Pomponia agarró a su hijo de las muñecas.
– Elio, ahora debes irte. Pórtate bien. Haz lo que te digo. A mí no me pasará nada, pero tú debes marcharte.
– No lo haré -sollozó el pequeño-. ¡No te dejaré, mami! -Tienes que hacerlo. -Ella le apartó las muñecas a la fuerza, alejándolas de ella y dándoselas a Cato. Elio forcejeó frenéticamente para soltarse. Cato lo agarró por la cintura y tiró suavemente de él para sacarlo del carro. Su madre lo observó con lágrimas en los ojos, sabiendo que nunca volvería a ver a su hijito. Elio gimió y se retorció intentando zafarse de Cato. A muy poca distancia, los cascos resonaron en la madera cuando los Druidas alcanzaron el puente de caballete. Boadicea y Prasutago estaban esperando, montados en sus caballos, en la linde del bosque. La niña iba sentada frente a Boadicea, en silencio.
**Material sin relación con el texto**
(** X8.  Whenever [compareFiles] returns, every build file that the
    inventory lacks is to be transferred, every key of the inventory
    that the build lacks is to be removed, and neither list names a file
    twice. *)
Theorem compareFiles_complete self aBuildFiles aS3FileInfo log aNewFiles aOldS3Files :
  compareFiles self aBuildFiles aS3FileInfo = (log, inr (aNewFiles, aOldS3Files)) →
  (∀ f, f ∈ aBuildFiles → f ∉ Py.keys aS3FileInfo → f ∈ aNewFiles)
  ∧ (∀ f, f ∈ Py.keys aS3FileInfo → f ∉ aBuildFiles → f ∈ aOldS3Files)
  ∧ NoDup aNewFiles
  ∧ NoDup aOldS3Files.
Proof.
  intros Hrun. split_and!.
  - intros f Hb Hk. rewrite (elem_of_upload _ _ _ _ _ _ _ Hrun). tauto.
  - intros f Hk Hb. rewrite (elem_of_delete _ _ _ _ _ _ _ Hrun). tauto.
  - apply compareFiles_inr in Hrun as (_ & -> & _).
    apply NoDup_app. split_and!.
    + apply NoDup_py_list.
    + intros f Hnew [_ Hcommon]%list_elem_of_filter.
      apply elem_of_py_list, elem_of_difference in Hnew as [_ Hnot].
      by apply elem_of_py_list, elem_of_intersection in Hcommon as [_ Hin].
    + apply NoDup_filter, NoDup_py_list.
  - apply compareFiles_inr in Hrun as (_ & _ & ->). apply NoDup_py_list.
Qed.

(** X9.  Without [--force-transfer], a file found on both sides whose
    MD5 checksum differs from the etag of the inventory is
    transferred. *)
Theorem compareFiles_changed self aBuildFiles aS3FileInfo log aNewFiles aOldS3Files
    sFile oInfo sSum :
  compareFiles self aBuildFiles aS3FileInfo = (log, inr (aNewFiles, aOldS3Files)) →
  sFile ∈ aBuildFiles →
  Py.getitem aS3FileInfo sFile = Some oInfo →
  md5Checksum sFile = ([], inr sSum) →
  sSum ≠ FileInfo.etag oInfo →
  sFile ∈ aNewFiles.
Proof.
  intros Hrun Hbuild Hget Hsum Hne.
  rewrite (elem_of_upload _ _ _ _ _ _ _ Hrun). split; [done|right].
  unfold transferred_again. rewrite Hget.
  revert Hsum. unfold md5Checksum. destruct (open_rb sFile) as [data|]; [|done].
  intros [= <-].
  destruct (String.eqb_spec (FileInfo.etag oInfo) (md5_hexdigest data)) as [Heq|_];
    [congruence|].
  simpl. apply orb_true_r.
Qed.

(** The loop of [compareFiles] stops at the first file it cannot
    read. *)
Lemma compareFiles_loop_unreadable self inv l acc :
  bForceTransfer (oCmdOptions self) = false →
  (∀ f, f ∈ l → is_Some (Py.getitem inv f)) →
  (∃ f, f ∈ l ∧ open_rb f = None) →
  ∃ f, for_fold (compareFiles_step self inv) l acc = ([], inl (IOError f))
       ∧ f ∈ l ∧ open_rb f = None.
Proof.
  intros Hforce. revert acc.
  induction l as [|x l IH]; intros acc Hkeys (f & Hf & Hnone).
  { by apply elem_of_nil in Hf. }
  destruct (Hkeys x) as [oInfo Hget]; [left|].
  rewrite for_fold_cons.
  destruct (open_rb x) as [data|] eqn:Hopen.
  - assert (∃ acc', compareFiles_step self inv acc x = ([], inr acc')) as [acc' Hstep].
    { unfold compareFiles_step, md5Checksum. rewrite Hforce, Hget, Hopen. simpl.
      destruct (negb _); [by eexists|]. destruct (Py.re_match _ _); by eexists. }
    destruct (IH acc') as (f' & Hrun & Hf' & Hnone').
    { intros y Hy. apply Hkeys. by right. }
    { apply elem_of_cons in Hf as [-> |Hf]; [congruence|eauto]. }
    exists f'. rewrite (bind_inr _ _ _ _ Hstep), Hrun. split_and!; [done|by right|done].
  - exists x. split_and!; [|left|done].
    unfold compareFiles_step, md5Checksum. by rewrite Hforce, Hget, Hopen.
Qed.

(** X10.  Without [--force-transfer], when a file found on both sides
    cannot be opened, [compareFiles] raises [IOError] for such a file
    and returns no lists. *)
Theorem compareFiles_unreadable self aBuildFiles aS3FileInfo sFile :
  bForceTransfer (oCmdOptions self) = false →
  sFile ∈ aBuildFiles →
  sFile ∈ Py.keys aS3FileInfo →
  open_rb sFile = None →
  ∃ f, compareFiles self aBuildFiles aS3FileInfo = ([], inl (IOError f))
       ∧ f ∈ aBuildFiles ∧ f ∈ Py.keys aS3FileInfo ∧ open_rb f = None.
Proof.
  intros Hforce Hbuild Hkey Hnone. unfold compareFiles.
  set (common := py_list (list_to_set aBuildFiles ∩ list_to_set (Py.keys aS3FileInfo))).
  assert (∀ f, f ∈ common ↔ f ∈ aBuildFiles ∧ f ∈ Py.keys aS3FileInfo) as Hcommon.
  { intros f. unfold common.
    by rewrite elem_of_py_list, elem_of_intersection, !elem_of_list_to_set. }
  destruct (compareFiles_loop_unreadable self aS3FileInfo common
              (py_list (list_to_set aBuildFiles ∖ list_to_set (Py.keys aS3FileInfo))))
    as (f & Hrun & Hf & Hopen).
  - done.
  - intros f Hf. apply getitem_keys. by apply Hcommon.
  - exists sFile. split; [by apply Hcommon|done].
  - exists f. rewrite Hrun. apply Hcommon in Hf as [??]. by split_and!.
Qed.

End CompareMore.
(** X1. [ParseStdout] reads back what a guest wrote in the layout
    logs, response, status and response length as two little-endian
    32-bit words: it returns the logs, the response and the status with no
    error, and prints the status. *)
Theorem ParseStdout_round_trip (lg body : list byte) (st : Z) :
  (0 ≤ st < 2 ^ 32)%Z →
  (Z.of_nat (length body) < 2 ^ 32)%Z →
  ParseStdout
    (Ok (lg ++ body ++ PutUint32 st
           ++ PutUint32 (Z.of_nat (length body)))%list)
  = Ret ({| logs := lg; resp := body; status := st; err := None |},
         [Itoa st]).
Proof.
  intros Hst Hlen.
  set (N := Z.of_nat (length body)).
  remember (lg ++ body ++ PutUint32 st ++ PutUint32 N)%list as b eqn:Hb.
  assert (Hn : Z.of_nat (length b)
               = (Z.of_nat (length lg) + Z.of_nat (length body) + 8)%Z).
  { subst b. rewrite !length_app. cbn [PutUint32 length]. lia. }
  unfold ParseStdout, magicLen, mbind, go_mbind.
  destruct (Z.ltb_spec (Z.of_nat (length b)) 8); [lia|].
  rewrite (slice_decomp b (lg ++ body) (PutUint32 st) (PutUint32 N));
    [|subst b; now rewrite <- app_assoc
     |rewrite length_app; lia|cbn [PutUint32 length]; lia].
  cbn [go_bind]. rewrite (Uint32_PutUint32 st Hst). cbn [go_bind].
  rewrite (slice_decomp b (lg ++ body ++ PutUint32 st) (PutUint32 N) []);
    [|subst b; now rewrite app_nil_r, <- !app_assoc
     |rewrite !length_app; cbn [PutUint32 length]; lia
     |cbn [PutUint32 length]; lia].
  cbn [go_bind]. rewrite (Uint32_PutUint32 N) by (unfold N; lia).
  cbn [go_bind].
  destruct (Z.gtb_spec N (Z.of_nat (length b) - 8)); [unfold N in *; lia|].
  rewrite (slice_decomp b lg body (PutUint32 st ++ PutUint32 N));
    [|exact Hb|unfold N; lia|unfold N; lia].
  cbn [go_bind].
  rewrite (slice_decomp b [] lg (body ++ PutUint32 st ++ PutUint32 N));
    [|exact Hb|reflexivity|unfold N; cbn [length]; lia].
  reflexivity.
Qed.

(** X2. [ParseStdout] never panics, whatever the reader gives; it
    returns without an error exactly when at least eight bytes were read
    and the length in the last four bytes does not exceed what comes
    before the eight. *)
Theorem ParseStdout_error_cases (stdout : result (list byte)) :
  ∃ p out, ParseStdout stdout = Ret (p, out)
    ∧ (err p = None ↔
       ∃ b rl, stdout = Ok b ∧ (8 ≤ length b)%nat
         ∧ Uint32 (drop (length b - 4) b) = Ret rl
         ∧ (rl ≤ Z.of_nat (length b) - 8)%Z).
Proof.
  destruct stdout as [b|e].
  - destruct (ParseStdout_cases b)
      as [[Hs ->]|(Hs & st & rl & Hst & Hrl & Hrl0 & [[Hx ->]|[Hx ->]])].
    + do 2 eexists. split; [reflexivity|]. cbn [err]. split; [discriminate|].
      intros (b' & rl & Hb & Hlen & _). inversion Hb; subst. lia.
    + do 2 eexists. split; [reflexivity|]. cbn [err]. split; [discriminate|].
      intros (b' & rl' & Hb & _ & Hrl' & Hle). inversion Hb; subst b'.
      rewrite Hrl in Hrl'. inversion Hrl'; subst. lia.
    + do 2 eexists. split; [reflexivity|]. cbn [err]. split; [|reflexivity].
      intros _. exists b, rl. auto.
  - do 2 eexists. split; [reflexivity|]. cbn [err]. split; [discriminate|].
    intros (b & rl & Hb & _). discriminate Hb.
Qed.
(** * GraphCanvas: the canvas layer of the DoodleBUGS model editor

    A shallow embedding of [DoodleBUGS/src/components/canvas/GraphCanvas.vue]
    (the [<script setup>] block) and the properties its specification
    states about it: the reconciliation of the rendering graph with the
    declarative element list, the derivation of the rendering payloads, the
    viewport controller and the drop listener. *)

From Stdlib Require Import List String Bool Arith Lia.
From Stdlib Require Import QArith Qcanon.
Import ListNotations.

Close Scope Qc_scope.
Close Scope Q_scope.
Open Scope string_scope.
Open Scope list_scope.

(** ** Numbers

    A JavaScript [number] is modelled by a canonical rational [Qc]: two
    numbers are [===] exactly when they are the same rational, and the
    arithmetic of the listeners ([-], [*], [/], [Math.min], [Math.max]) is
    the exact one.  [NaN], the infinities and rounding are outside the
    model: an identity of arithmetic proved here is one the code's doubles
    follow up to rounding, and a property that needs a position to be
    [===] to itself says so ([self_equal]). *)

Definition number := Qc.

Definition num_eqb (a b : number) : bool := Qc_eq_bool a b.

Definition num_leb (a b : number) : bool :=
  match (a ?= b)%Qc with Gt => false | _ => true end.

Definition Math_min (a b : number) : number := if num_leb a b then a else b.
Definition Math_max (a b : number) : number := if num_leb a b then b else a.

(** ** The declarative graph ([../../types], as used by the component) *)

Inductive NodeType := stochastic | deterministic | constant | observed | plate.

Record Position := mkPosition { x : number; y : number }.

Definition ValidationError := string.

(** [GraphNode]: the fields the component reads ([id], [nodeType],
    [position], the optional [parent]) and [name] for the display data
    that is only copied. *)
Record GraphNode := mkGraphNode {
  node_id : string;
  nodeType : NodeType;
  position : Position;
  parent : option string;
  name : string
}.
Lemma listings_show_own_documents_witness :
  exists txs wds,
    as_user Scenario.as_bob get_transactions Scenario.db = (Return txs, [])
    /\ as_user Scenario.as_bob get_my_withdrawals Scenario.db = (Return wds, [])
    /\ (forall t, In t txs ->
          In t (transactions Scenario.db) /\ tx_user_id t = "bob-id")
    /\ (forall w, In w wds ->
          In w (withdrawals Scenario.db) /\ wd_user_id w = "bob-id")
    /\ ((length (filter (fun t => String.eqb (tx_user_id t) "bob-id")
                   (transactions Scenario.db)) <= 100)%nat ->
        forall t, In t (transactions Scenario.db) ->
                  tx_user_id t = "bob-id" -> In t txs)
    /\ ((length (filter (fun w => String.eqb (wd_user_id w) "bob-id")
                   (withdrawals Scenario.db)) <= 100)%nat ->
        forall w, In w (withdrawals Scenario.db) ->
                  wd_user_id w = "bob-id" -> In w wds).
Proof.
  apply (listings_show_own_documents Scenario.as_bob Scenario.db Scenario.bob).
  reflexivity.
Defined.

(** ** Counting what is on file *)

Lemma update_first_length {A} (p : A -> bool) (f : A -> A) (l : list A) :
  length (update_first p f l) = length l.
Proof.
  induction l as [|y l IH]; simpl; [reflexivity|].
  destruct (p y); simpl; auto.
Qed.
Section ModeErrors.
Local Open Scope nat_scope.
Context `{D : Declarations} `{U : UnicodeText}.

(** A mode argument without a sign: its letters, the first byte included,
    all come out under [List]. *)
Lemma NewChannelModeCommand_unsigned channel b t rest :
  signed b = false ->
  exists letters later,
    NewChannelModeCommand (channel :: String b t :: rest)
    = ok (ChannelModeCommand base0 channel (letters ++ later))
    /\ map cmode letters = range_runes (String b t)
    /\ Forall (fun c => cop c = List) letters.
Proof.
  intros Hb. unfold NewChannelModeCommand.
  cbn [index lookup list_lookup mbind outcome_bind slice_from length Nat.leb drop].
  rewrite channelModeLoop_token.
  unfold token_op, token_letters. rewrite Hb.
  destruct (channelModeLetters_returns (String b t :: rest) List
              (range_runes (String b t)) [] 1)
    as (letters & Hrun & Hmodes & Hops & _); [cbn; lia|].
  rewrite Hrun. cbn [mbind outcome_bind app].
  rewrite slice_from_le by lia. cbn [mbind outcome_bind].
  match goal with
  | |- context [channelModeLoop ?f ?a ?c] =>
    destruct (channelModeLoop_returns f a c) as (later & Hlater)
  end.
  rewrite Hlater. exists letters, later. repeat split; assumption.
Qed.

Lemma NewModeCommand_grammar_error args cmd :
  NewModeCommand args = Returned (cmd, Some ErrParseCommand) ->
  exists subject rest,
    args = subject :: rest /\ IsChannel subject = false /\ cmd = None
    /\ List.Exists unsigned_arg rest.
Proof.
  rewrite NewModeCommand_cases. destruct args as [|subject rest]; [discriminate|].
  destruct (IsChannel subject) eqn:Hch.
  - destruct (NewChannelModeCommand_returns subject rest) as [changes ->]. discriminate.
  - destruct (forallb mode_arg_ok rest) eqn:Hok; [discriminate|].
    intros [= <-]. exists subject, rest. repeat split; try assumption.
    now apply mode_arg_ok_false.
Qed.

End ModeErrors.

(** ** The registry *)

Section Registry.
Context `{D : Declarations} `{U : UnicodeText}.

Lemma ParseCommand_unknown line :
  parseCommandFuncs !! (fst (ParseLine line)) = None ->
  ParseCommand line
  = Returned (Some (UnknownCommand {| client := None; code := fst (ParseLine line) |}
                      (snd (ParseLine line))), None).
Proof.
  intros Hlook. unfold ParseCommand.
  destruct (ParseLine line) as [code args]. cbn [fst snd] in *.
  cbv beta iota zeta.
  match goal with
  | |- context [match ?x with Some _ => _ | None => _ end] =>
    replace x with (@None parseCommandFunc) by (symmetry; exact Hlook)
  end.
  reflexivity.
Qed.

Lemma parseCommandFuncs_ZORP : parseCommandFuncs !! "ZORP" = None.
Proof.
  unfold parseCommandFuncs. apply not_elem_of_list_to_map_1.
  cbn [fmap list_fmap fst]. intros Hin.
  repeat (apply elem_of_cons in Hin as [Hin|Hin]; [discriminate Hin|]).
  by apply elem_of_nil in Hin.
Qed.

End Registry.

(** * The claims of the specification *)

(** ** C1: channel modes of [MODE #chan +o-v alice bob] *)

(** C1, as stated, fails.  Whatever the letters of the other argument-taking
    modes are, the arguments [#chan +o-v alice bob] do not yield the two
    changes (operator, add, alice), (voice, remove, bob). *)
Lemma C1_counterexample :
  ~ exists D : Declarations,
      channel_changes_of (NewChannelModeCommand ["#chan"; "+o-v"; "alice"; "bob"])
      = Some [ChannelModeChange.Build_t ChannelOperator Add "alice";
              ChannelModeChange.Build_t Voice Remove "bob"].
Proof.
  intros [D H]. rewrite plus_o_dash_v in H. cbn [channel_changes_of ok] in H.
  discriminate H.
Qed.

(** C1, amended.  The line [MODE #chan +o-v alice bob] tokenizes to the
    arguments [#chan +o-v alice bob], and channel-mode parsing yields three
    changes, all under the operation add: only the first byte of a mode
    argument sets the operation, and the [-] inside [+o-v] is one more mode
    letter.  Operator claims [alice]; [bob] goes to voice when [-] is no
    argument-taking letter, and to [-] otherwise.  The two changes
    (operator, add, alice), (voice, remove, bob) are what
    [MODE #chan +o alice -v bob] yields.  In general the letters of one mode
    argument become changes in order, under the operation of that argument;
    the argument-taking letters among them claim the arguments from the
    cursor on, one each, left to right, as long as one remains, and the
    others claim none. *)
Theorem C1_channel_mode_changes `{D : Declarations} `{U : UnicodeText} :
  ParseLine "MODE #chan +o-v alice bob" = (MODE, ["#chan"; "+o-v"; "alice"; "bob"])
  /\ NewChannelModeCommand ["#chan"; "+o-v"; "alice"; "bob"]
     = ok (ChannelModeCommand base0 "#chan"
             [ChannelModeChange.Build_t ChannelOperator Add "alice";
              ChannelModeChange.Build_t dash Add
                (if takes_arg dash then "bob" else EmptyString);
              ChannelModeChange.Build_t Voice Add
                (if takes_arg dash then EmptyString else "bob")])
  /\ NewChannelModeCommand ["#chan"; "+o"; "alice"; "-v"; "bob"]
     = ok (ChannelModeCommand base0 "#chan"
             [ChannelModeChange.Build_t ChannelOperator Add "alice";
              ChannelModeChange.Build_t Voice Remove "bob"])
  /\ forall (args : list string) (op : ModeOp) (modes : list rune)
            (changes : ChannelModeChanges) (skipArgs : nat),
       (skipArgs <= length args)%nat ->
       let n := length (List.filter takes_arg modes) in
       exists added,
         channelModeLetters args op modes changes skipArgs
           = Returned (changes ++ added, Nat.min (length args) (skipArgs + n))
         /\ map cmode added = modes
         /\ Forall (fun c => cop c = op) added
         /\ map carg (List.filter with_arg added)
            = take n (drop skipArgs args)
              ++ replicate (n - (length args - skipArgs)) EmptyString
         /\ Forall (fun c => carg c = EmptyString)
                   (List.filter (fun c => negb (with_arg c)) added).
Proof.
  split; [|split; [|split]].
  - rewrite ParseLine_ascii by reflexivity. reflexivity.
  - apply plus_o_dash_v.
  - apply plus_o_minus_v.
  - intros args op modes changes skipArgs Hle. now apply channelModeLetters_returns.
Qed.

(** The letters law of C1 at the arguments of the example, with the letters
    of RFC 2811. *)
Lemma C1_witness :
  exists added,
    @channelModeLetters rfc_declarations ["+o-v"; "alice"; "bob"] Add
      [ChannelOperator; dash; Voice] [] 1
    = Returned ([] ++ added, 3%nat)
    /\ map cmode added = [ChannelOperator; dash; Voice].
Proof.
  destruct (proj2 (proj2 (proj2 (@C1_channel_mode_changes rfc_declarations ascii_text)))
              ["+o-v"; "alice"; "bob"] Add [ChannelOperator; dash; Voice] [] 1%nat)
    as (added & Hrun & Hmodes & _).
  - cbn. lia.
  - exists added. split; [exact Hrun | exact Hmodes].
Defined.

(** ** C2: user modes of [MODE nick +iw-o] *)

(** C2, as stated, fails: the arguments [nick +iw-o] do not yield the changes
    (i, add), (w, add), (o, remove), and the rendering of those three changes
    is not [+iw-o]. *)
Lemma C2_counterexample :
  user_changes_of (NewUserModeCommand ["nick"; "+iw-o"])
    <> Some [ModeChange.Build_t (byte_val "i") Add;
             ModeChange.Build_t (byte_val "w") Add;
             ModeChange.Build_t (byte_val "o") Remove]
  /\ ModeChanges_String [ModeChange.Build_t (byte_val "i") Add;
                         ModeChange.Build_t (byte_val "w") Add;
                         ModeChange.Build_t (byte_val "o") Remove]
     <> Returned "+iw-o".
Proof. split; intros H; vm_compute in H; discriminate H. Qed.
Prasutago, que con una mano sujetaba firmemente el cuerpo del centurión, le tendió a Cato las riendas del último caballo y el optio subió al niño a lomos del animal antes de trepar él también a la silla.
– ¡Vamos! -les ordenó a los demás, y empezaron a avanzar por el sendero, alejándose del poblado fortificado. Cato echó un último vistazo al carro, consumido por la culpabilidad y la desesperación, y luego hincó los talones.
Cuando el caballo dio una sacudida para ponerse al trote, Elio se escurrió y se escabulló de entre los brazos de Cato. Rodó por el suelo alejándose del caballo, se puso en pie y regresó corriendo al carro todo lo deprisa que le permitían sus piernecitas.
– ¡Mami!
– ¡Elio! ¡No! ¡Regresa! ¡Por piedad! -¡Elio! -gritó Cato-. ¡Vuelve aquí! Pero no sirvió de nada. El niño alcanzó el carro, se subió a él y se arrojó en brazos de su sollozante madre. Por un instante Cato encaró a su caballo hacia la carreta, pero tras ella vio movimiento en el sendero.
– Soltó una maldición, luego tiró de las riendas, puso su caballo al galope y siguió a Boadicea y Prasutago.